膝がヤバイ音を発しながら激痛に耐えた。それから2人がかりで、なんとか着替えを済ませた。
その間にも膝から上が腫れてきた。
どうするか・・・?
救急車を呼ぶか?
でも一度も利用したことがないから勝手がわからない。
そうだ、往診先で緊急対応しているのを思い出した。電話をして更に待つこと30分以上やっと往診の先生とナースがやって来た。
時は12時半をまわっていた。
来た先生は、内科医。きっとアルバイト先生だ。ナースの指示通りに先生が動く。何とも頼りない。
ナースが手際よく救急車を手配する。
ナースに何処の病院にするかと聞かれ、○○区に来た時から黒い噂しか聞かない某病院は止めてくれと頼んだ。
それでは、系列病院の西武病院(仮名)で良いですか?
と聞かれ、確か往診で良く来てくれた師長代理ナースがその病院に異動したのを覚えており、その人に会えると思って良いですよと安易な気持ちから返事をしてしまった。そのナースは、親切で優しく元気な人で好感を持っていた。
これが地獄の始まりだとその時は気づかなかった。
往診のナースに深夜で近所迷惑になるので救急車のサイレンを消すように頼んでもらった。
しかし、本当の理由は、自分がこっ恥ずかしかったからだ。
その電話をしてもらっている最中に、サイレンが近づき赤色灯が回り、3階の自宅窓からでもわかった。
電話も虚しく、その登場は、ド派手のように感じた。。。
自宅に、かっこいいマッチョな救急隊員が2人入ってきた。
自宅にストレッチャーを持ってくるか相談されたが、マンションのエレベーター内にある壁の鍵がないと乗れないことを知っていたので車椅子で1階に降り、そこで乗り移ることにした。
エレベーターの話をするとエレベーター内の奥の壁に観音扉がありその扉を解錠するとストレッチャーが入るようになる。
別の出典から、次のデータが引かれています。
(* ===== verification/PolicyReplay.v ===== *)
(** * Policy tests and replay diffs ([tm/policy/test_runner.py],
    [tm/policy/replay.py])

    A suite runs the rules on its inputs and compares action logs; a replay
    runs them on a trace, and the diff of two replays counts what changed,
    row by row and rule by rule. *)

From S2P Require Import Prelude PyVal PyConv State Deterministic.
From stdpp Require Import base gmap strings list pretty sorting.
From Stdlib Require Import ZArith Lia.

(** ** The test runner *)

(** Mappings by inclusion, sequences as subsequences, else [==]. *)
Fixpoint _match_contains (expected actual : json) {struct expected} : bool :=
  match expected with
  | JObj e =>
      match actual with
      | JObj a =>
          (fix go (e : list (string * json)) : bool :=
             match e with
             | [] => true
             | (key, exp_value) :: e =>
                 match alookup key a with
                 | Some v => _match_contains exp_value v && go e
                 | None => false
                 end
             end) e
      | _ => false
      end
  | JArr e =>
      match actual with
      | JArr a =>
          (fix go (e : list json) (a : list json) {struct e} : bool :=
             match e with
             | [] => true
             | exp_item :: e =>
                 (fix scan (a : list json) : bool :=
                    match a with
                    | [] => false
                    | x :: a => if _match_contains exp_item x then go e a else scan a
                    end) a
             end) e a
      | _ => false
      end
  | _ => py_eq expected actual
  end.

Definition as_table (v : json) : table := default [] (as_mapping v).

Definition _normalize_inputs (test_case : table) : table * table :=
  let inputs :=
    match jget "inputs" test_case with
    | JObj m => Some m
    | _ => as_mapping (jget "input" test_case)
    end in
  match inputs with
  | None => ([], [])
  | Some m => (as_table (jget "obs" m), as_table (jget "state" m))
  end.

Definition _normalize_expected (test_case : table) : option table :=
  match jget "expected" test_case with
  | JObj m => Some m
  | _ => as_mapping (jget "expect" test_case)
  end.

Inductive verdict : Type := Pass | Warn | FailV.

Definition verdict_text (v : verdict) : string :=
  match v with Pass => "pass" | Warn => "warn" | FailV => "fail" end.

Record test_result : Type := mkTest {
  tr_id : string;
  tr_stability : string;
  tr_intent_refs : list string;
  tr_status : verdict;
  tr_reason : string;
  tr_diff : option table
}.

Record outcome : Type := mkOutcome {
  oc_exit_code : Z;
  oc_results : list test_result;
  oc_passed : nat;
  oc_failed : nat;
  oc_warnings : nat
}.

Section runner.
Context {PT : PyText}.

#[local] Abbreviation str := (py_str other_str).

(** What is wrong with a log, with the diff to report. *)
Definition judge (expected : option table) (actual : json) : option (string * table) :=
  match expected with
  | None => Some ("missing expected/expect block", [("actual", actual)])
  | Some e =>
      let mode := str (default (JStr "exact") (alookup "mode" e)) in
      let log := jget "action_log" e in
      let diff := [("expected", log); ("actual", actual)] in
      if String.eqb mode "exact"
      then if canonical_eqb actual log then None else Some ("exact mismatch", diff)
      else if String.eqb mode "contains"
      then if _match_contains log actual then None else Some ("contains mismatch", diff)
      else Some ("unsupported expect mode '" +:+ mode +:+ "'", diff)
  end.
(* ===== verification/PolicyStore.v ===== *)
(** * Policy parameters, allowlists and conflicts ([tm/policy/local_store.py],
    [adapter.py], [policies_v0.py], [guard.py], [conflict.py])

    Parameters per arm in a local store, behind an adapter that prefers a
    remote service; the allowlist of effect targets; the classification of
    two decisions on one actuator. *)

From S2P Require Import Prelude PyVal PyConv.
From stdpp Require Import base gmap strings list pretty.
From Stdlib Require Import ZArith Lia Ascii.

Abbreviation table := (list (string * json)) (only parsing).

(** ** The local store *)

Record LocalPolicyStore : Type := mkStore {
  ls_arms : list (string * table);
  ls_version : string
}.

Definition local_get (s : LocalPolicyStore) (arm : string) : option table := alookup arm (ls_arms s).

(** [version.partition(":")]: what is before the colon, and after it. *)
Fixpoint partition_colon (s : string) : string * string :=
  match s with
  | EmptyString => (EmptyString, EmptyString)
  | String c s' =>
      if Ascii.eqb c ":" then (EmptyString, s')
      else let '(p, n) := partition_colon s' in (String c p, n)
  end.

Section store.
Context {PT : PyText}.

Definition bump_version (version : string) : string :=
  let '(prefix, n) := partition_colon version in
  match int_of_str (if String.eqb n "" then "0" else n) with
  | Some z => prefix +:+ ":" +:+ pretty (z + 1)%Z
  | None => "local:1"
  end.

Definition local_update (s : LocalPolicyStore) (arm : string) (params : table) : table * LocalPolicyStore :=
  let cur := dict_update (default [] (alookup arm (ls_arms s))) params in
  (cur, mkStore (dict_set arm cur (ls_arms s)) (bump_version (ls_version s))).

Definition local_list_arms (s : LocalPolicyStore) : list string := sort_strings ((ls_arms s).*1).

(** ** The adapter *)

Record PolicyAdapter : Type := mkAdapter {
  pa_mcp : bool;
  pa_local : LocalPolicyStore;
  pa_prefer_remote : bool
}.

Definition with_local (a : PolicyAdapter) (s : LocalPolicyStore) : PolicyAdapter :=
  mkAdapter (pa_mcp a) s (pa_prefer_remote a).

(** What a remote call came to: nothing when it failed, timed out or returned
    [None]. *)
Definition remote_result {R} (a : PolicyAdapter) (answer : option R) : option R :=
  if pa_prefer_remote a && pa_mcp a then answer else None.

Definition adapter_get (a : PolicyAdapter) (arm : string) (answer : option table) : option table :=
  match remote_result a answer with
  | Some r => Some r
  | None => local_get (pa_local a) arm
  end.

Definition adapter_update (a : PolicyAdapter) (arm : string) (params : table) (answer : option table)
  : table * PolicyAdapter :=
  match remote_result a answer with
  | Some r => (r, with_local a (local_update (pa_local a) arm r).2)
  | None => let '(cur, s) := local_update (pa_local a) arm params in (cur, with_local a s)
  end.

Definition adapter_list_arms (a : PolicyAdapter) (answer : option (list string)) : list string :=
  match remote_result a answer with
  | Some r => r
  | None => local_list_arms (pa_local a)
  end.

(** ** Allowlists *)

Definition policy_allowlist (meta : option table) : list string :=
  match meta with
  | None => []
  | Some m =>
      match jget "policy" m with
      | JObj p =>
          match jget "allow" p with
          | JArr l => py_str other_str <$> l
          | JStr s => py_str other_str <$> chars s
          | _ => []
          end
      | _ => []
      end
  end.

Record PolicyDecision : Type := mkDecision {
  pd_effect : string;
  pd_target : string;
  pd_allowed : bool;
  pd_reason : string
}.

(** What a context records: audits, and evidence by kind. *)
Record audit_trail : Type := mkTrail {
  at_audits : list json;
  at_evidence : list (string * json)
}.

Definition record_audit (t : audit_trail) (action : string) (metadata : table) : audit_trail :=
  let entry := JObj [("action", JStr action); ("metadata", JObj metadata)] in
  mkTrail (at_audits t ++ [entry]) (at_evidence t ++ [("audit", entry)]).

Definition record_evidence (t : audit_trail) (kind : string) (payload : json) : audit_trail :=
  mkTrail (at_audits t) (at_evidence t ++ [(kind, payload)]).

Definition guard_evaluate (allowlist : list string) (effect target : string) (t : audit_trail)
    (bundle_meta : option table) : PolicyDecision * audit_trail :=
  let allowed := bool_decide (target ∈ allowlist ++ policy_allowlist bundle_meta) in
  let reason := if allowed then "allowed by policy" else "target not allowlisted" in
  let entry := [("effect", JStr effect); ("target", JStr target); ("allowed", JBool allowed)] in
  (mkDecision effect target allowed reason,
   record_evidence (record_audit t "policy_guard" entry) "policy_guard"
     (JObj (entry ++ [("reason", JStr reason)]))).

(** ** Conflicts *)

Inductive ConflictKind : Type :=
| SAME_ACTUATOR_COMPATIBLE
| SAME_ACTUATOR_OPPOSITE
| SAFETY_VS_EFFICIENCY
| LIVENESS_VS_LIVENESS.

Definition kind_value (k : ConflictKind) : string :=
  match k with
  | SAME_ACTUATOR_COMPATIBLE => "same_actuator_compatible"
  | SAME_ACTUATOR_OPPOSITE => "same_actuator_opposite_direction"
  | SAFETY_VS_EFFICIENCY => "safety_vs_efficiency"
  | LIVENESS_VS_LIVENESS => "liveness_vs_liveness"
  end.

Definition PRIORITY_ORDER : list (string * Z) :=
  [("safety", 100); ("liveness", 50); ("efficiency", 10); ("fairness", 40)]%Z.

Definition priority_of (category : string) : Z := default 0%Z (alookup category PRIORITY_ORDER).

Record Conflict : Type := mkConflict {
  cf_actuator : string;
  cf_kind : ConflictKind;
  cf_decision_a : table;
  cf_decision_b : table;
  cf_intent_a : string;
  cf_intent_b : string;
  cf_description : string
}.

Definition _DEFAULT_NUMERIC_KEYS : list string :=
  ["reject_rate"; "qps"; "burst"; "queue_depth"; "latency_p95_ms"].

Record ConflictClassifier : Type := mkClassifier {
  cc_categories : list (string * string);
  cc_numeric_keys : list string
}.

Definition classifier (categories : list (string * string)) (numeric_keys : list string) : ConflictClassifier :=
  mkClassifier categories (match numeric_keys with [] => _DEFAULT_NUMERIC_KEYS | ks => ks end).

Definition get_category (c : ConflictClassifier) (intent_id : string) : string :=
  default EmptyString (alookup intent_id (cc_categories c)).

(** [abs(diff) > 1e-9]: the unit of the model is coarser. *)
Definition apart (diff : pyfloat) : bool :=
  match diff with Fin z => negb (z =? 0)%Z | PInf | NInf => true | NaN => false end.

Definition missing (v : json) : bool := match v with JNull => true | _ => false end.

(** Whether one key opposes; values that are no numbers do not. *)
Definition opposes (state_a state_b : table) (key : string) : res bool :=
  let va := jget key state_a in
  let vb := jget key state_b in
  if missing va || missing vb then Ok false
  else
    match py_float va with
    | Raise (ValueError _) | Raise (TypeError _) => Ok false
    | Raise e => Raise e
    | Ok fa =>
        match py_float vb with
        | Raise (ValueError _) | Raise (TypeError _) => Ok false
        | Raise e => Raise e
        | Ok fb => Ok (apart (fsub fa fb))
        end
    end.

Fixpoint any_opposes (keys : list string) (state_a state_b : table) : res bool :=
  match keys with
  | [] => Ok false
  | key :: keys =>
      match opposes state_a state_b key with
      | Ok false => any_opposes keys state_a state_b
      | r => r
      end
  end.

Definition target_state (decision : table) : json :=
  default (JObj []) (alookup "target_state" decision).

Definition _classify_direction (c : ConflictClassifier) (a b : table) : res ConflictKind :=
  match target_state a, target_state b with
  | JObj sa, JObj sb =>
      match any_opposes (cc_numeric_keys c) sa sb with
      | Ok true => Ok SAME_ACTUATOR_OPPOSITE
      | Ok false => Ok SAME_ACTUATOR_COMPATIBLE
      | Raise e => Raise e
      end
  | _, _ => Ok SAME_ACTUATOR_OPPOSITE
  end.

Definition at_least_safety (category : string) : bool := (priority_of "safety" <=? priority_of category)%Z.

Definition conflict_kind (c : ConflictClassifier) (a b : table) (cat_a cat_b : string) : res ConflictKind :=
  let both_live := String.eqb cat_a "liveness" && String.eqb cat_b "liveness" in
  if negb (String.eqb cat_a "") && negb (String.eqb cat_b "") && negb (String.eqb cat_a cat_b) then
    if xorb (at_least_safety cat_a) (at_least_safety cat_b) then Ok SAFETY_VS_EFFICIENCY
    else if both_live then Ok LIVENESS_VS_LIVENESS
    else _classify_direction c a b
  else if both_live then Ok LIVENESS_VS_LIVENESS
  else _classify_direction c a b.

Definition or_unknown (category : string) : string := if String.eqb category "" then "?" else category.

Definition classify (c : ConflictClassifier) (actuator : string) (a b : table) (intent_a intent_b : string)
  : res Conflict :=
  let cat_a := get_category c intent_a in
  let cat_b := get_category c intent_b in
  match conflict_kind c a b cat_a cat_b with
  | Raise e => Raise e
  | Ok kind =>
      Ok (mkConflict actuator kind a b intent_a intent_b
            (actuator +:+ ": " +:+ kind_value kind +:+ " between " +:+ intent_a +:+ "(" +:+ or_unknown cat_a
             +:+ ") and " +:+ intent_b +:+ "(" +:+ or_unknown cat_b +:+ ")"))
  end.

(** ** What they promise *)

Lemma local_update_get s arm params k :
  local_get (local_update s arm params).2 k =
  if decide (k = arm) then Some (dict_update (default [] (local_get s arm)) params) else local_get s k.
Proof. unfold local_update, local_get. simpl. apply alookup_dict_set. Qed.

(** After an update the local store answers for the arm, remote or not. *)
Lemma adapter_update_local a arm params answer k :
  let r := adapter_update a arm params answer in
  local_get (pa_local r.2) k =
  if decide (k = arm)
  then Some (dict_update (default [] (local_get (pa_local a) arm)) (default params (remote_result a answer)))
  else local_get (pa_local a) k.
Proof.
  unfold adapter_update. destruct (remote_result a answer) as [r|]; simpl; apply alookup_dict_set.
Qed.

(** A target is allowed exactly when a list names it, and the decision is
    recorded as an audit and as evidence. *)
Lemma guard_evaluate_spec allowlist effect target t meta :
  let r := guard_evaluate allowlist effect target t meta in
  (pd_allowed r.1 = true ↔ target ∈ allowlist ∨ target ∈ policy_allowlist meta) ∧
  length (at_audits r.2) = S (length (at_audits t)) ∧
  length (at_evidence r.2) = S (S (length (at_evidence t))).
Proof.
  simpl. split; [|rewrite !length_app; simpl; lia].
  rewrite <- elem_of_app. split; [by intros H%bool_decide_eq_true|by intros; apply bool_decide_eq_true].
Qed.

Lemma apart_sym fa fb : apart (fsub fa fb) = apart (fsub fb fa).
Proof.
  destruct fa, fb; simpl; try done. f_equal.
  destruct (z + - z0 =? 0)%Z eqn:E, (z0 + - z =? 0)%Z eqn:E'; try done; lia.
Qed.

(** No integer is too large for a float. *)
Definition floats (v : json) : Prop := ∀ e, py_float v = Raise e → ∃ m, e = ValueError m ∨ e = TypeError m.

Lemma opposes_sym sa sb key :
  floats (jget key sa) → floats (jget key sb) → opposes sa sb key = opposes sb sa key.
Proof.
  unfold opposes, floats. simpl. generalize (jget key sa) as va, (jget key sb) as vb. intros va vb Ha Hb.
  rewrite (orb_comm (missing vb)). destruct (missing va || missing vb); [done|].
  destruct (py_float va) as [fa|ea], (py_float vb) as [fb|eb].
  - by rewrite (apart_sym fa fb).
  - by destruct (Hb _ eq_refl) as [m [-> | ->]].
  - by destruct (Ha _ eq_refl) as [m [-> | ->]].
  - by destruct (Ha _ eq_refl) as [m [-> | ->]], (Hb _ eq_refl) as [m' [-> | ->]].
Qed.

Definition floats_in (keys : list string) (decision : table) : Prop :=
  ∀ s key, target_state decision = JObj s → key ∈ keys → floats (jget key s).

Lemma any_opposes_sym keys sa sb :
  (∀ key, key ∈ keys → floats (jget key sa) ∧ floats (jget key sb)) →
  any_opposes keys sa sb = any_opposes keys sb sa.
Proof.
  induction keys as [|key keys IH]; intros H; simpl; [done|].
  rewrite opposes_sym by (apply H; by left). rewrite IH; [done|]. intros k Hk. apply H. by right.
Qed.

(** The kind of a conflict does not depend on which decision comes first. *)
Lemma conflict_kind_sym c a b cat_a cat_b :
  floats_in (cc_numeric_keys c) a → floats_in (cc_numeric_keys c) b →
  conflict_kind c a b cat_a cat_b = conflict_kind c b a cat_b cat_a.
Proof.
  intros Ha Hb. assert (_classify_direction c a b = _classify_direction c b a) as Hd.
  { unfold _classify_direction, floats_in in *.
    destruct (target_state a) as [| | | | | |sa], (target_state b) as [| | | | | |sb]; try done.
    rewrite any_opposes_sym; [done|]. intros k Hk. split; [by apply (Ha sa)|by apply (Hb sb)]. }
  unfold conflict_kind. rewrite Hd, (String.eqb_sym cat_b cat_a), (xorb_comm (at_least_safety cat_b)),
    (andb_comm (String.eqb cat_b "liveness")), (andb_comm (negb (String.eqb cat_b ""))). done.
Qed.
End store.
鍵探しに深夜、住人訪問は面倒だし迷惑だと思ったのでやめた。
1階のエントランスでストレッチャーに乗り移る時も尋常じゃない痛みを伴った。
体幹がしっかりしている人と違って、僕は筋疾患の為、蒟蒻のようにぐにゃぐにゃしている。
肩も引っ張られると抜けそうなのだ。
この身体を抱えるのに救急隊員4人がかりで何とか乗り移らせる。慎重に連携を取り、一糸乱れぬ連帯感を感じた。救急隊員も大変な仕事だと感じた。
まるで他人事である。
人生初の救急車に乗ったのだが、往診ナースと打合せでなかなか出発しない。
救急車の天井を見ながら思う。どんな人達を今まで乗せたのだろうか?このストレッチャー上で息絶えた人がいたのかとか脳裏を駆け巡り恐怖心さえ覚えた。
そうこうしているうちに車内の掛け時計が深夜1時をまわっていた。
サイレンと共に、走り出す救急車に乗って移動しているが、何処を走ってるかわからない。天井しか見えない閉塞感に心が締め付けられた。
自宅から10分もしないうちに病院に到着した。
一度、下ろされたが救急外来が混雑しているのか、ちょっと待つようだ。とマッチョ隊員に言われた。
再度、救急車の車内に戻された。初乗車の時の違和感に再度襲われる。救急車内は良いもんじゃない。